Quarante jours ont passé et les Suisses ont le sentiment que leurs autorités, les partis, l’économie ne leur ont pas dit toute la vérité avant le 9 février: en votant oui au texte de l’UDC, le pays irait droit dans une nasse. Aujourd’hui il y est tombé. L’idée s’insinue que ce sera ardu de sortir du trou autrement qu’affaibli. La Suisse paiera cher sa libre décision de devenir moins attractive.

A la décharge du citoyen suisse, il ne se projette pas dans l’avenir quand il vote à tour de bras «pour donner un signal». Secouer le cocotier suffit à son bonheur. Le frisson du présent politique lui importe plus que le service après-vente du résultat. Que les gouvernants se débrouillent! Cette scansion d’une souveraineté au jour le jour semble extraordinairement romantique. L’exercice renvoie à la matrice originelle du peuple suisse fort, fier, résistant, jaloux de son autonomie, indifférent aux rapports de force. Des images mythiques d’une Suisse ancestrale, mais qui sont si éloignées de la réalité. La Suisse du XXIe siècle est imbriquée dans le monde globalisé; elle vit de ses échanges avec les autres Etats, surtout ses voisins dans l’Union européenne à laquelle elle est liée par des traités âprement négociés pour préserver ses intérêts. Ces accords lui donnent des droits et lui imposent des obligations. Ne pas les respecter l’expose, mécaniquement, à des mesures de rétorsion. L’Union n’y a pas manqué après le 9 février.

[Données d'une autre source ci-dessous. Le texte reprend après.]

(** * The to-do list of [index.tsx]

    A shallow embedding of the "To-Do List Feature" of [src/index.tsx]: the
    module-level variables [tasks] and [editingId], the browser store they are
    saved to, the rows [renderTasks] builds and the handlers it wires to them.

    Conventions.
    - A JavaScript string is a [string]: a sequence of code units below 256.
    - A task id is a [Z]: ids are readings of [Date.now()], integers far
      inside the range in which a JavaScript number is exact.
    - The module-level variables, the store and the part of the page the
      handlers read back are the fields of one [state]; every function of the
      source becomes a function on [state], and the clock's reading an
      argument of the function that reads it.
    - The page has the elements the script looks up; the store takes every
      write, and nothing else writes to it while the page is open.
    - [tasks] is a list of tasks.  [loadTasks] checks nothing of what it
      reads: when it leaves in [tasks] a value that is none, the state is
      marked [unmodelled], and what is proved of the page is proved of the
      states that are not.
    - Focus changes, the [loading] class of the add button and the [display]
      styles of the list and its loader do not reach any variable and are
      left out.
    - The image form of the script shares nothing with the to-do list: it
      has a state of its own, [Image.page]. *)

From Stdlib Require Import Ascii String DecimalString DecimalN.
From stdpp Require Import gmap strings list.

Local Open Scope Z_scope.
Local Open Scope string_scope.
Local Open Scope list_scope.

(** ** Strings *)

Module Str.

(** [WhiteSpace] and [LineTerminator] of ECMAScript below code unit 256:
    TAB, LF, VT, FF, CR, SP and NBSP. *)
Definition is_white (c : ascii) : bool :=
  let n := N_of_ascii c in
  (((9 <=? n) && (n <=? 13)) || (n =? 32) || (n =? 160))%N.

Fixpoint trimStart (s : string) : string :=
  match s with
  | EmptyString => EmptyString
  | String c r => if is_white c then trimStart r else s
  end.

Fixpoint trimEnd (s : string) : string :=
  match s with
  | EmptyString => EmptyString
  | String c r =>
      match trimEnd r with
      | EmptyString => if is_white c then EmptyString else String c EmptyString
      | r' => String c r'
      end
  end.

(** [String.prototype.trim]. *)
Definition trim (s : string) : string := trimEnd (trimStart s).

(** A string is truthy when it is not empty. *)
Definition truthy (s : string) : bool :=
  match s with EmptyString => false | String _ _ => true end.

(** Empty or made of white space only. *)
Fixpoint blank (s : string) : bool :=
  match s with
  | EmptyString => true
  | String c r => is_white c && blank r
  end.

(** The texts of [l] with [sep] between them. *)
Fixpoint join (sep : string) (l : list string) : string :=
  match l with
  | [] => ""
  | [x] => x
  | x :: r => x +:+ sep +:+ join sep r
  end.

End Str.

(** ** Data model *)

(** [interface Task]. *)
Record Task := mkTask { id : Z; text : string; completed : bool }.

#[global] Instance Task_eq_dec : EqDecision Task.
Proof. solve_decision. Defined.

(** ** The platform's JSON

    [JSON.stringify] and [JSON.parse] are the browser's, not this
    repository's.  Their values are modelled as far as a task list needs:
    [null], booleans, integers, strings, arrays and objects.  [parse] is a
    scanner followed by a push-down recogniser, both by structural recursion
    on their input, and both follow the whole of ECMAScript's JSON grammar:
    white space, the three literals, numbers with their fraction and
    exponent, strings with every escape, arrays and objects.  So a text is a
    [SyntaxError] exactly when it is malformed for that grammar.  A
    well-formed text that uses what the model has no value for (a number
    written with a fraction or an exponent, a [\u] escape of a code unit from
    256 on) is [Unsupported]: [JSON.parse] returns a value there, and the
    model does not say which.  An integer is read exactly (JavaScript rounds
    one beyond 2^53 to the nearest number it has).  The members of an object
    are kept in the order of the text, a key met again keeping its place
    (ECMAScript moves keys that are array indices to the front; a task has
    none). *)

Module JSON.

Pour avoir relativisé ou nié ce risque, la Suisse est mal prise. A partir d’une position inconfortable, elle tente de limiter les dégâts collatéraux. Pour venir en aide à la recherche suisse, le secteur le plus touché par les représailles européennes, Berne a bricolé ces jours une solution qui dénouerait le nœud de la libre circulation appliquée aux Croates. Le secrétaire d’Etat Yves Rossier était jeudi à Zagreb pour quémander le soutien du petit Etat membre, condition absolue avant de tenter sa chance à Bruxelles auprès de l’UE – vingt-huit Etats à rallier – dont la Suisse espère un peu de souplesse. Une débauche d’efforts sans garantie de résultats. Le détour par Zagreb suffit à illustrer à quel point la Suisse ne maîtrise pas son destin.

Et ce n’est qu’un début. Car à long terme c’est l’intégration de l’économie suisse dans le marché européen qui est insidieusement menacée. Ce qui renvoie à l’arrimage de la Suisse à l’Union européenne. Bien que largement occultée durant la campagne, cette question clef était au cœur du piège tendu par l’UDC le 9 février. Le résultat aura au moins une vertu, pousser à clarifier les positions sur la grande question: où conduit le voyage?

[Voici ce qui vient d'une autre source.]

(** * Meteorological telegram service: sanitizer, query builder, ingestion

    A shallow embedding of [src/meteo_telegram/main.py] and the properties of
    its JSON sanitizer ([clean_data]), of the filter endpoint
    ([filter_telegrams]), of the update endpoint ([update_data_in_collection])
    and of the ingestion routine ([download_and_process_telegrams]). *)

From Stdlib Require Import ZArith List Bool String Ascii Lia.
From Stdlib Require Import Floats.SpecFloat.
Import ListNotations.
Local Open Scope string_scope.
Local Open Scope Z_scope.
Local Open Scope list_scope.

Set Implicit Arguments.
Set Warnings "-register-all".

(** ** Python values

    The values the service handles are the ones a BSON/JSON document holds:
    [None], booleans, integers, IEEE-754 doubles, strings, lists and
    dictionaries with string keys.  A double is a [spec_float] of the Standard
    Library (signed zero, signed infinity, NaN, or sign/mantissa/exponent).
    [VObjectId] stands for the [_id] the store attaches to each document.
    Strings are sequences of ASCII characters.

    A Python [dict] keeps its keys in insertion order and holds each key once:
    it is an association list, and [wf_value] is the "each key once"
    invariant. *)

Unset Elimination Schemes.
Inductive value : Type :=
| VNone
| VBool (b : bool)
| VInt (z : Z)
| VFloat (f : spec_float)
| VStr (s : string)
| VObjectId (n : N)
| VList (l : list value)
| VDict (d : list (string * value)).
Set Elimination Schemes.

Definition dict : Type := list (string * value).

Section ValueInduction.
Variable P : value -> Prop.
Hypothesis HNone : P VNone.
Hypothesis HBool : forall b, P (VBool b).
Hypothesis HInt : forall z, P (VInt z).
Hypothesis HFloat : forall f, P (VFloat f).
Hypothesis HStr : forall s, P (VStr s).
Hypothesis HObjectId : forall n, P (VObjectId n).
Hypothesis HList : forall l, Forall P l -> P (VList l).
Hypothesis HDict : forall d, Forall (fun kv => P (snd kv)) d -> P (VDict d).

Fixpoint value_ind (v : value) : P v :=
  match v with
  | VNone => HNone
  | VBool b => HBool b
  | VInt z => HInt z
  | VFloat f => HFloat f
  | VStr s => HStr s
  | VObjectId n => HObjectId n
  | VList l =>
      HList ((fix items (l : list value) : Forall P l :=
                match l with
                | [] => Forall_nil P
                | x :: r => Forall_cons x (value_ind x) (items r)
                end) l)
  | VDict d =>
      HDict ((fix entries (d : dict) : Forall (fun kv => P (snd kv)) d :=
                match d with
                | [] => Forall_nil _
                | kv :: r => Forall_cons kv (value_ind (snd kv)) (entries r)
                end) d)
  end.
End ValueInduction.

(** ** Dictionary operations *)

Definition keys (d : dict) : list string := map fst d.

(** [d[k]] as an expression; [None] is Python's [KeyError]. *)
Fixpoint dict_get (k : string) (d : dict) : option value :=
  match d with
  | [] => None
  | (k', v) :: r => if String.eqb k k' then Some v else dict_get k r
  end.

(** [d[k] = v]: an existing key keeps its place, a new key goes last. *)
Fixpoint dict_setitem (k : string) (v : value) (d : dict) : dict :=
  match d with
  | [] => [(k, v)]
  | (k', v') :: r =>
      if String.eqb k k' then (k, v) :: r else (k', v') :: dict_setitem k v r
  end.

(** [d.pop(k, None)], the dictionary afterwards. *)
Fixpoint dict_pop (k : string) (d : dict) : dict :=
  match d with
  | [] => []
  | (k', v') :: r =>
      if String.eqb k k' then r else (k', v') :: dict_pop k r
  end.

Fixpoint unique_keys (ks : list string) : bool :=
  match ks with
  | [] => true
  | k :: r => negb (existsb (String.eqb k) r) && unique_keys r
  end.

Fixpoint wf_value (v : value) : bool :=
  match v with
  | VList l => forallb wf_value l
  | VDict d => unique_keys (map fst d) && forallb (fun kv => wf_value (snd kv)) d
  | _ => true
  end.

Definition wf_dict (d : dict) : bool := wf_value (VDict d).

(** ** The sanitizer: [clean_data]

    [float("inf")] and [float("-inf")] are the two infinities; [==] and [!=]
    on doubles are the IEEE comparisons [SFeqb]. *)

Definition float_inf : spec_float := S754_infinity false.
Definition float_neg_inf : spec_float := S754_infinity true.

(** The test of the third branch:
    [data == float("inf") or data == float("-inf") or data != data]. *)
Definition not_json_float (f : spec_float) : bool :=
  SFeqb f float_inf || SFeqb f float_neg_inf || negb (SFeqb f f).

(** The loop [for key, value in items: data[key] = g(value)], on the
    dictionary [data]. *)
Definition assign_each (g : value -> value) (items data : dict) : dict :=
  fold_left (fun (acc : dict) (kv : string * value) =>
               dict_setitem (fst kv) (g (snd kv)) acc) items data.

(** The [dict] branch runs that loop over the items of [data] itself (the
    dictionary is updated in place and returned); the [list] branch builds a
    new list; a value that is neither a [dict], a [list] nor a [float] is
    returned as it is. *)
Fixpoint clean_data (data : value) : value :=
  match data with
  | VDict d => VDict (assign_each clean_data d d)
  | VList l => VList (map clean_data l)
  | VFloat f => if not_json_float f then VNone else VFloat f
  | _ => data
  end.

(** *** What the specification asks of the sanitizer

    [Sanitized v v'] follows the contract of the specification: [v'] has the
    shape of [v], a double that is an infinity or NaN has become [None], every
    other leaf is the same; lists are related element by element and
    dictionaries entry by entry, same keys in the same order. *)

Definition is_inf_or_nan (f : spec_float) : bool :=
  match f with
  | S754_infinity _ | S754_nan => true
  | S754_zero _ | S754_finite _ _ _ => false
  end.

Inductive Sanitized : value -> value -> Prop :=
| San_float_null f : is_inf_or_nan f = true -> Sanitized (VFloat f) VNone
| San_float_keep f : is_inf_or_nan f = false -> Sanitized (VFloat f) (VFloat f)
| San_none : Sanitized VNone VNone
| San_bool b : Sanitized (VBool b) (VBool b)
| San_int z : Sanitized (VInt z) (VInt z)
| San_str s : Sanitized (VStr s) (VStr s)
| San_object_id n : Sanitized (VObjectId n) (VObjectId n)
| San_list l l' : Forall2 Sanitized l l' -> Sanitized (VList l) (VList l')
| San_dict d d' :
    Forall2 (fun kv kv' => fst kv = fst kv' /\ Sanitized (snd kv) (snd kv')) d d' ->
    Sanitized (VDict d) (VDict d').


(** The entry-by-entry image of a dictionary: same keys, same order. *)
Definition map_values (g : value -> value) (d : dict) : dict :=
  map (fun kv => (fst kv, g (snd kv))) d.

(** ** Exceptions

    A call either returns or raises.  [ValueError] is what [int] raises on a
    string that is not a number, [KeyError] what [d[k]] raises on a missing
    key.  Three errors come from the driver of the store and from the
    response classes before anything reaches the store or the client:
    [InvalidName] is what [db[name]] raises when [name] is not a collection
    name, [OverflowError] what the driver raises for an integer that does not
    fit in 64 bits, and [TypeError] what [JSONResponse] raises for a value
    JSON has no form for.  [StoreError] stands for any other error of the
    document store (unreachable server, rejected operation) and
    [ProcessorError] for a failure of the telegram processor. *)

Inductive exn : Type :=
| ValueError
| KeyError (k : string)
| TypeError
| OverflowError
| InvalidName (name : string)
| StoreError (msg : string)
| ProcessorError (msg : string).

Inductive exc (A : Type) : Type :=
| Ok (a : A)
| Raise (e : exn).
Arguments Ok {A} a.
Arguments Raise {A} e.

Definition bind (A B : Type) (m : exc A) (k : A -> exc B) : exc B :=
  match m with
  | Ok a => k a
  | Raise e => Raise e
  end.

Notation "x <- m ;; k" := (bind m (fun x => k))
  (at level 61, m at next level, right associativity).

(** ** Python truth values, strings and [int] *)

(** [bool(v)], as used by [if v] and [not v]. *)
Definition truthy (v : value) : bool :=
  match v with
  | VNone => false
  | VBool b => b
  | VInt z => negb (z =? 0)
  | VFloat f => match f with S754_zero _ => false | _ => true end
  | VStr s => negb (s =? "")%string
  | VObjectId _ => true
  | VList l => match l with [] => false | _ => true end
  | VDict d => match d with [] => false | _ => true end
  end.

(** [s[i:j]] for [0 <= i <= j]: the characters from [i] up to [j], fewer when
    the string ends before. *)
Definition py_slice (i j : nat) (s : string) : string :=
  substring i (j - i) s.

(** The characters [int] skips at both ends of an ASCII string: space and
    the control characters tab, line feed, vertical tab, form feed and
    carriage return. *)
Definition is_space (c : ascii) : bool :=
  let n := nat_of_ascii c in
  ((9 <=? n) && (n <=? 13) || (n =? 32))%nat.

Definition is_digit (c : ascii) : bool :=
  let n := nat_of_ascii c in ((48 <=? n) && (n <=? 57))%nat.

Definition digit_value (c : ascii) : Z := Z.of_nat (nat_of_ascii c) - 48.

Fixpoint lstrip (s : string) : string :=
  match s with
  | String c r => if is_space c then lstrip r else s
  | EmptyString => s
  end.

Fixpoint all_space (s : string) : bool :=
  match s with
  | String c r => is_space c && all_space r
  | EmptyString => true
  end.

(** The digits of a decimal literal after its first digit, whose value so far
    is [acc]: digits, each possibly preceded by one underscore.  The result is
    the value and what follows the literal; an underscore that no digit
    follows is an error. *)
Fixpoint int_digits (acc : Z) (s : string) : option (Z * string) :=
  match s with
  | EmptyString => Some (acc, s)
  | String c r =>
      if is_digit c then int_digits (10 * acc + digit_value c) r
      else if Ascii.eqb c "_" then
        match r with
        | String c' r' =>
            if is_digit c' then int_digits (10 * acc + digit_value c') r'
            else None
        | EmptyString => None
        end
      else Some (acc, s)
  end.

Definition int_unsigned (s : string) : option Z :=
  match s with
  | String c r =>
      if is_digit c then
        match int_digits (digit_value c) r with
        | Some (n, rest) => if all_space rest then Some n else None
        | None => None
        end
      else None
  | EmptyString => None
  end.

(** [int(s)] in base ten for an ASCII string: optional white space, an
    optional sign, a decimal literal, optional white space; anything else
    raises [ValueError]. *)
Definition py_int (s : string) : exc Z :=
  let signed :=
    match lstrip s with
    | String c r =>
        if Ascii.eqb c "+" then int_unsigned r
        else if Ascii.eqb c "-" then option_map Z.opp (int_unsigned r)
        else int_unsigned (String c r)
    | EmptyString => None
    end in
  match signed with
  | Some n => Ok n
  | None => Raise ValueError
  end.

(** [int] and [len] are modelled for ASCII strings: outside them [len]
    counts characters where [String.length] counts bytes, and [int] reads
    other digits and other white space.  [is_ascii] holds of the strings
    made of the characters 0 to 127. *)
Fixpoint is_ascii (s : string) : bool :=
  match s with
  | EmptyString => true
  | String c r => (nat_of_ascii c <? 128)%nat && is_ascii r
  end.

(** ** The filter criteria: [TelegramFilter]

    Every field of the model is optional and defaults to [None]. *)

Record TelegramFilter : Type := {
  country_code : option string;
  station_id : option string;
  date : option string;
  date_start : option string;
  date_end : option string;
  hour : option Z;
  temperature : option spec_float;
  dew_point_temperature : option spec_float;
  relative_humidity : option spec_float;
  wind_dir : option spec_float;
  wind_speed : option spec_float;
  pressure : option spec_float;
  sea_level_pressure : option spec_float;
  maximum_temperature : option spec_float;
  minimum_temperature : option spec_float;
  precipitation_s1 : option spec_float;
  precipitation_s3 : option spec_float;
  pressure_tendency : option spec_float;
  present_weather : option string;
  past_weather_1 : option string;
  past_weather_2 : option string;
  sunshine : option spec_float;
  ground_state_snow : option string;
  ground_state : option string;
  fields_to_return : option (list string)
}.

(** The filter with every field unset. *)
Definition empty_filter : TelegramFilter :=
  Build_TelegramFilter None None None None None None None None None None
    None None None None None None None None None None None None None None None.

(** [if x] on an optional string: set and not empty. *)
Definition given (o : option string) : bool :=
  match o with
  | Some s => truthy (VStr s)
  | None => false
  end.

(** The filter [f] with its [station_id] replaced. *)
Definition with_station_id (o : option string) (f : TelegramFilter)
  : TelegramFilter :=
  {| country_code := country_code f; station_id := o; date := date f;
     date_start := date_start f; date_end := date_end f; hour := hour f;
     temperature := temperature f;
     dew_point_temperature := dew_point_temperature f;
     relative_humidity := relative_humidity f; wind_dir := wind_dir f;
     wind_speed := wind_speed f; pressure := pressure f;
     sea_level_pressure := sea_level_pressure f;
     maximum_temperature := maximum_temperature f;
     minimum_temperature := minimum_temperature f;
     precipitation_s1 := precipitation_s1 f;
     precipitation_s3 := precipitation_s3 f;
     pressure_tendency := pressure_tendency f;
     present_weather := present_weather f;
     past_weather_1 := past_weather_1 f; past_weather_2 := past_weather_2 f;
     sunshine := sunshine f; ground_state_snow := ground_state_snow f;
     ground_state := ground_state f;
     fields_to_return := fields_to_return f |}.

Entraînée par le jusqu’au-boutisme du missionnaire Christoph Blocher, l’UDC assume désormais qu’elle est prête à casser l’édifice bilatéral. Cette radicalisation spectaculaire mais logique bouscule les autres partis. Les socialistes se sont remis à faire de la politique plutôt que de la tactique opportuniste. Ils ont ressuscité prudemment l’adhésion comme un scénario d’intégration parmi d’autres. Le centre droit, lui, est sous pression. Radicaux et démocrates-chrétiens, longtemps deux piliers du consensus national autour de la voie bilatérale, se sont reniés ces deux dernières années en cultivant à leur tour l’europhobie et en se distanciant du bilatéralisme rénové préconisé par le Conseil fédéral. Le moment déchirant de choisir son camp arrive. Suivre l’UDC sur la voie solitaire; ou s’engager sans ambiguïté pour une Suisse ouverte, dynamique, consciente de ses atouts et de ses limites; une Suisse qui ne s’affirme pas en hissant des lignes Maginot ou en dénigrant ses partenaires; mais une Suisse qui affirme ses valeurs, défend ses intérêts sans complexe et avec clairvoyance, respecte ses partenaires, accepte les rapports de force pour en tirer le meilleur. Sortir de la nasse réclamera beaucoup de courage.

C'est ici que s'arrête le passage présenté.